The biocompatible and non-immunogenic nature of LMWHs makes them an ideal delivery system than the excipient used in cream or ointment formulations of antibiotics, which is known to cause local toxicity and irritation. The conjugation of active molecules to scaffold forming hydrogel enhances the solubility and bioavailability of antibiotics. The conjugation also prevents the drug's burst release from hydrogels and extends the antibiotics' antibacterial activity. The hydrogels formed from conjugates containing charged head groups help in adherence of molecules on the bacterial surface and disrupt the membrane with decreased resistance chances, thereby characterizing them as excellent antimicrobial agents for topical drug delivery. The LMWHs are employed to entrap antibiotics with high entrapment efficacy, and the sustained release of the entrapped antibiotic has accorded these antibiotic-loaded hydrogels a cut above marketed formulations. The entrapped and conjugated antibiotics in the LMHWs have been shown to prolong the life and the antibiotic activity that aids in the effective treatment of infections. Hence the LMWHs formed by intermolecular non-covalent interactions are useful soft biomaterials for topical drug delivery applications.
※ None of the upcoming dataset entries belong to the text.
(* ===== verification/Stores.v ===== *)
(** * Pins and envelopes (enclave/src/tofu.rs, envelope.rs)

    The trust-on-first-use pins of policy signers and the sealed envelope
    format.  Poisoned locks (a panicked thread) are outside the model. *)

From S2P Require Import Prelude RustStr Crates Proto Registry.

Open Scope string_scope.
Open Scope list_scope.
Open Scope Z_scope.

(** ** Pins (tofu.rs) *)

Definition MAX_PINS : Z := 256.

Inductive TofuError :=
| BadPubkeyLength | BadSignatureLength | PubkeyHex | SignatureHex | InvalidPubkey
| TofuSignatureInvalid | PubkeyMismatch | PinnedKeyUnsigned | PinStoreFull.

Abbreviation PinStore := (gmap string string).

Definition require_if_pinned (s3_key : string) (store : PinStore) : result TofuError () :=
  match store !! s3_key with Some _ => Err PinnedKeyUnsigned | None => Ok () end.

Definition verify_and_pin `{Crates} (s3_key policy_json signer_pubkey_hex policy_signature_hex : string)
    (store : PinStore) : result TofuError () * PinStore :=
  if negb (String.length signer_pubkey_hex =? 64)%nat then (Err BadPubkeyLength, store)
  else if negb (String.length policy_signature_hex =? 128)%nat then (Err BadSignatureLength, store)
  else match hex_decode signer_pubkey_hex with
  | None => (Err PubkeyHex, store)
  | Some pk =>
      if negb (String.length pk =? 32)%nat then (Err BadPubkeyLength, store)
      else match hex_decode policy_signature_hex with
      | None => (Err SignatureHex, store)
      | Some sig =>
          if negb (String.length sig =? 64)%nat then (Err BadSignatureLength, store)
          else if negb (ed25519_key_ok pk) then (Err InvalidPubkey, store)
          else if negb (ed25519_verify pk policy_json sig) then (Err TofuSignatureInvalid, store)
          else match store !! s3_key with
          | Some pinned => if decide (pinned = pk) then (Ok (), store) else (Err PubkeyMismatch, store)
          | None =>
              if MAX_PINS <=? Z.of_nat (size store) then (Err PinStoreFull, store)
              else (Ok (), <[s3_key := pk]> store)
          end
      end
  end.

(** Calls on the store, and a run of them. *)
Inductive pin_call :=
| VerifyAndPin (s3_key policy_json pubkey_hex signature_hex : string)
| RequireIfPinned (s3_key : string).

Definition pin_step `{Crates} (c : pin_call) (store : PinStore) : result TofuError () * PinStore :=
  match c with
  | VerifyAndPin k j p s => verify_and_pin k j p s store
  | RequireIfPinned k => (require_if_pinned k store, store)
  end.

Fixpoint pin_run `{Crates} (cs : list pin_call) (store : PinStore) : PinStore :=
  match cs with [] => store | c :: cs' => pin_run cs' (snd (pin_step c store)) end.

Section Pins.
Context `{Crates}.

Lemma verify_and_pin_cases k j p s store :
  let '(r, store') := verify_and_pin k j p s store in
  match r with
  | Err _ => store' = store
  | Ok _ => exists pk sig, hex_decode p = Some pk /\ ed25519_verify pk j sig = true /\ store' !! k = Some pk /\
      (store' = store \/ (store !! k = None /\ store' = <[k := pk]> store /\ Z.of_nat (size store) < MAX_PINS))
  end.
Proof.
  unfold verify_and_pin. destruct (negb _); [done|]. destruct (negb _); [done|].
  destruct (hex_decode p) as [pk|] eqn:Ep; [|done]. destruct (negb _); [done|].
  destruct (hex_decode s) as [sig|]; [|done]. destruct (negb _); [done|]. destruct (negb _); [done|].
  destruct (ed25519_verify pk j sig) eqn:Ev; [|done]. cbn [negb].
  destruct (store !! k) as [pinned|] eqn:Ek.
  - case_decide; [|done]. subst. exists pk, sig. auto 10.
  - destruct (MAX_PINS <=? _) eqn:Es; [done|]. exists pk, sig. rewrite lookup_insert. rewrite decide_True by done.
    repeat split; try done. right. repeat split; try done. lia.
Qed.

Lemma pin_step_keeps c store k pk : store !! k = Some pk -> snd (pin_step c store) !! k = Some pk.
Proof.
  destruct c as [k' j p s|k']; [|done]. cbn [pin_step]. intros Hk.
  pose proof (verify_and_pin_cases k' j p s store) as Hc. destruct (verify_and_pin k' j p s store) as [[]  st'].
  - destruct Hc as (pk' & sig & _ & _ & _ & [->|(Hn & -> & _)]); [done|]. cbn [snd].
    rewrite lookup_insert_ne; [done|]. congruence.
  - by subst.
Qed.

Lemma pin_run_keeps cs store k pk : store !! k = Some pk -> pin_run cs store !! k = Some pk.
Proof. revert store. induction cs as [|c cs IH]; intros store Hk; [done|]. cbn [pin_run]. by apply IH, pin_step_keeps. Qed.

(** The first signer pinned for a tenant and venue stays pinned: after it is
    accepted, whatever calls follow, a policy is accepted for that slot only
    under the same public key with a valid signature, and unsigned policies
    are refused. *)
Theorem tofu_pin_is_permanent k j p s store store1 cs :
  verify_and_pin k j p s store = (Ok (), store1) ->
  let store2 := pin_run cs store1 in
  require_if_pinned k store2 = Err PinnedKeyUnsigned /\
  forall j' p' s', fst (verify_and_pin k j' p' s' store2) = Ok () ->
    hex_decode p' = hex_decode p /\ exists pk sig, hex_decode p' = Some pk /\ ed25519_verify pk j' sig = true.
Proof.
  intros Hv store2. pose proof (verify_and_pin_cases k j p s store) as Hc. rewrite Hv in Hc.
  destruct Hc as (pk & sig & Hp & _ & Hk & _). assert (store2 !! k = Some pk) as Hk2 by by apply pin_run_keeps.
  split; [unfold require_if_pinned; by rewrite Hk2|]. intros j' p' s' Hok.
  pose proof (verify_and_pin_cases k j' p' s' store2) as Hc. destruct (verify_and_pin k j' p' s' store2) as [[] st3]; [|done].
  destruct Hc as (pk' & sig' & Hp' & Hver & Hk3 & [->|(Hn & _)]); [|congruence].
  split; [|eauto]. congruence.
Qed.
End Pins.

Definition demo_sig_for (pk msg : string) : string :=
  demo_hex_encode (demo_digest (pk +:+ msg) +:+ demo_digest msg).
Definition demo_pk : string := be_bytes 32 9.

Lemma tofu_pin_is_permanent_witness :
  require_if_pinned "c/okx" (@pin_run demo_crates [RequireIfPinned "x"]
    (snd (@verify_and_pin demo_crates "c/okx" "{}" (demo_hex_encode demo_pk) (demo_sig_for demo_pk "{}") ∅)))
  = Err PinnedKeyUnsigned.
Proof.
  refine (proj1 (@tofu_pin_is_permanent demo_crates "c/okx" "{}" (demo_hex_encode demo_pk) (demo_sig_for demo_pk "{}")
    ∅ _ [RequireIfPinned "x"] _)).
  vm_compute. reflexivity.
Defined.

(** ** Sealed envelopes (envelope.rs) *)

Definition ENVELOPE_VERSION : Z := 2.
Definition DEK_LEN : nat := 32.
Definition NONCE_LEN : nat := 12.

Record Envelope := {
  env_version : Z;
  env_wrapped_dek : string;
  env_nonce : string;
  env_ciphertext : string
}.

Inductive EnvelopeError :=
| UnsupportedVersion (v : Z) | BadDekLength (n : nat) | BadNonceLength (n : nat) | EnvBase64 | JsonParse
| AesGcmDecrypt | AesGcmEncrypt.

(** [serde_json] on a blob: as a free value, and as the derived [Envelope]. *)
Class BlobSerde := {
  json_of_slice : string -> option json;
  envelope_of_slice : string -> option Envelope
}.

Definition is_envelope `{BlobSerde} (blob : string) : bool :=
  match json_of_slice blob with
  | Some v => match jget "version" v ≫= as_u64 with Some n => ENVELOPE_VERSION <=? n | None => false end
  | None => false
  end.

Definition parse_envelope `{BlobSerde} (blob : string) : result EnvelopeError Envelope :=
  env ← ok_or (envelope_of_slice blob) JsonParse;
  if env_version env =? ENVELOPE_VERSION then Ok env else Err (UnsupportedVersion (env_version env)).

Section Envelope.
Context `{Crates}.

Definition decrypt_with_dek (dek : string) (envelope : Envelope) (aad : string) : result EnvelopeError string :=
  if negb (String.length dek =? DEK_LEN)%nat then Err (BadDekLength (String.length dek))
  else
    nonce ← ok_or (b64_decode (env_nonce envelope)) EnvBase64;
    if negb (String.length nonce =? NONCE_LEN)%nat then Err (BadNonceLength (String.length nonce))
    else
      ciphertext ← ok_or (b64_decode (env_ciphertext envelope)) EnvBase64;
      ok_or (aes_gcm_decrypt dek nonce aad ciphertext) AesGcmDecrypt.

(** [nonce] is the 12 bytes drawn by [generate_nonce]. *)
Definition seal_with_dek (dek wrapped_dek plaintext aad nonce : string) : result EnvelopeError Envelope :=
  if negb (String.length dek =? DEK_LEN)%nat then Err (BadDekLength (String.length dek))
  else
    ciphertext ← ok_or (aes_gcm_encrypt dek nonce aad plaintext) AesGcmEncrypt;
    Ok {| env_version := ENVELOPE_VERSION; env_wrapped_dek := b64_encode wrapped_dek;
          env_nonce := b64_encode nonce; env_ciphertext := b64_encode ciphertext |}.

(** Opening inverts sealing: an envelope sealed under a key and identity
    opens to the same plaintext under them, and carries the wrapped key
    verbatim. *)
Theorem seal_open_roundtrip `{!AeadLaws} dek wrapped plaintext aad nonce env :
  String.length nonce = NONCE_LEN ->
  seal_with_dek dek wrapped plaintext aad nonce = Ok env ->
  decrypt_with_dek dek env aad = Ok plaintext /\ b64_decode (env_wrapped_dek env) = Some wrapped /\
  env_version env = ENVELOPE_VERSION.
Proof.
  intros Hn. unfold seal_with_dek, decrypt_with_dek. destruct (negb _); [done|]. intros Hs.
  apply bind_ok_inv in Hs as (ct & Hct%ok_or_inv & Hs). injection Hs as <-. cbn [env_nonce env_ciphertext env_wrapped_dek env_version].
  rewrite !b64_decode_encode. cbn [ok_or mbind result_bind]. rewrite Hn. cbn [negb Nat.eqb NONCE_LEN].
  by rewrite (aes_gcm_inverse _ _ _ _ _ Hct).
Qed.

End Envelope.

Lemma seal_open_roundtrip_witness :
  exists env, @seal_with_dek demo_crates (zeros 32) "w" "secret" "aad" (zeros 12) = Ok env /\
    @decrypt_with_dek demo_crates (zeros 32) env "aad" = Ok "secret".
Proof.
  eexists. split; [reflexivity|].
  refine (proj1 (@seal_open_roundtrip demo_crates demo_aead_laws (zeros 32) "w" "secret" "aad" (zeros 12) _ eq_refl _)).
  reflexivity.
Defined.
6. Hydrogels for inflammatory disorders

Inflammation is a biological response to an immunogen by the host defense system. Rheumatoid arthritis, Atopic dermatitis, Flares, Gout, Psoriasis, Colitis, and Crohn's disease are results of chronic inflammation. Chemotherapy for inflammatory diseases needs management of inflammation by glucocorticoids, NSAIDs, disease-modifying antirheumatic drugs (DMARD), and biological agents. NSAIDs help in relieving pain, swelling, fever, inflammation, and other symptoms of the disease. Aspirin, a cyclooxygenase inhibitor, is the first anti-inflammatory drug synthesized by Hoffman [88]. Glucocorticoids like dexamethasone, betamethasone, and prednisone effectively control and treat inflammatory and autoimmune diseases. They reduce the expression of cytokine-induced genes and increase the expression of anti-inflammatory cytokines. Long-term use of glucocorticoids induces severe side effects, including osteoporosis, dyslipidemia, hypertension, and diabetes mellitus [89]. DMARDs, including methotrexate, cyclosporine, tacrolimus, cyclophosphamide, rapamycin, and immunosuppressive and immunomodulatory agents, are used for rheumatoid arthritis, psoriatic arthritis, and ankylosing spondylitis, but their use is associated with severe side effects [90]. Long term systemic delivery of glucocorticoids and DMARD's causes unwanted and severe side-effects. Therefore, there is a need for an adequate drug delivery vehicle that can minimize the side-effects and improve the efficacy of these anti-inflammatory drugs. LMWH-based delivery of anti-inflammatory drugs at the target site can increase the local tissue concentration, and therefore can limit the medication's systemic circulation and prevents the long-term side effects on the human body.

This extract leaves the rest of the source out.